Lewis Ziska, the lead author of this study, works with the United States Department of Agriculture. He told the Union of Concerned Scientists about another climate-related allergy problem: plants use carbon dioxide to produce food through photosynthesis, but the extra carbon dioxide in the air causes the weeds that propagate the pollen and cause allergies grow faster than "useful plants" like rice and wheat.

"Ambrosia, specifically, grew faster, flourished earlier and produced significantly greater pollen," Ziska said. This plant triggers what is known as hay fever.

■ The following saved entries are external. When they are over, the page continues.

(** ** Which descriptions the formats can carry *)
Definition lacks (c : ascii) (text : string) : Prop := contains_char c text = false.

Definition carried_change (change : GitChange) : Prop :=
  str_any is_ascii_whitespace (change_status change) = false ∧ lacks NUL (change_status change) ∧
  Forall (λ path, path ≠ "" ∧ lacks NUL path) (change_paths change).

(** The reader takes a removed line whose text starts with [--], or an added one
    whose text starts with [++], for the header of a file. *)
Definition carried_line (kind : ChangedLineKind) (line : BodyLine) : Prop :=
  lacks NEWLINE (bl_text line) ∧ starts_with (String (sign_of kind) (String (sign_of kind) "")) (bl_text line) = false.

Definition carried_hunk (hunk : GitHunk) : Prop :=
  (gh_old_start hunk + len (gh_removed hunk) ≤ 4294967295)%N ∧
  (gh_new_start hunk + len (gh_added hunk) ≤ 4294967295)%N ∧
  lacks NEWLINE (gh_section hunk) ∧ utf8_valid (gh_section hunk) = true ∧
  Forall (carried_line Line_Removed) (gh_removed hunk) ∧ Forall (carried_line Line_Added) (gh_added hunk).

Definition carried (entry : GitEntry) : Prop :=
  lacks NUL (ge_meta entry) ∧ carried_change (ge_change entry) ∧
  lacks NEWLINE (ge_title entry) ∧
  Forall (λ header, lacks NEWLINE header ∧ starts_with "diff --git " header = false ∧ starts_with "@@ " header = false) (ge_headers entry) ∧
  Forall carried_hunk (ge_hunks entry).

(** ** Decimal numbers *)
Lemma pretty_N_char_value d : (d < 10)%N → N_of_ascii (pretty_N_char d) = (48 + d)%N.
Proof.
  intros Hd. assert (Hcases : d = 0%N ∨ d = 1%N ∨ d = 2%N ∨ d = 3%N ∨ d = 4%N ∨ d = 5%N ∨ d = 6%N ∨ d = 7%N ∨ d = 8%N ∨ d = 9%N) by lia.
  by repeat (destruct Hcases as [->|Hcases]); [..|subst].
Qed.
(* ===== verification/GitProvider.v ===== *)
(** * Collecting change sets from Git (changes.rs)

    [GitCliChangeProvider]: the commands that it runs, in order, with every way in
    which one can end, what their outputs are hashed into, and the change set that
    comes of them. What Git does at each call is a parameter. *)
From stdpp Require Import base gmap list strings pretty.
From Stdlib Require Import Ascii.
From S2P Require Import Prelude RustOrd RustStr RustBytes CanonicalText Method Model ChangeSet GitDiff GitFormat.

(** ** Processes *)

(** What comes through a pipe: the bytes that the process wrote, or a failure of
    reading them or of the task that reads. *)
Inductive Stream := Stream_Bytes (bytes : string) | Stream_Failed (source : string) | Stream_TaskFailed (source : string).

(** How a started command ends: the cancellation, the timeout and the end of the
    process race, and the first one wins. *)
Inductive GitRun :=
| Run_SpawnFailed (source : string)
| Run_NoPipe
| Run_Cancelled
| Run_TimedOut
| Run_WaitFailed (source : string)
| Run_Exited (code : option Z) (stdout stderr : Stream).

(** The behaviour of the world at the n-th command. *)
Class Git := {
  git_cancelled : nat → bool;
  git_run : nat → string → list string → GitRun;
  fs_canonicalize : string → result string string;
}.

Record GitCliChangeProvider := { gp_timeout : N; gp_stdout_cap : N; gp_stderr_cap : N }.

Definition default_provider : GitCliChangeProvider :=
  {| gp_timeout := 30000; gp_stdout_cap := 16 * 1024 * 1024; gp_stderr_cap := 256 * 1024 |}.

If carbon dioxide emissions remain uncontrolled, the production of ragweed pollen could increase by 60 to 100 percent in the next 65 years. According to the AAFA, ragweed pollen could also become more allergenic as carbon dioxide levels increase. According to Annesi-Maesano, floods due to sea level can also cause another type of allergy due to the proliferation of mold, which can cause respiratory irritation and is a common trigger for asthma and allergies.

Children are more likely to suffer from these allergens, since their organs and immune systems are still forming due to their exposure to climate-related contaminants. In particular, children in low and middle income countries are disproportionately affected by the consequences of global warming. As carbon emissions increase, allergies will continue to get worse.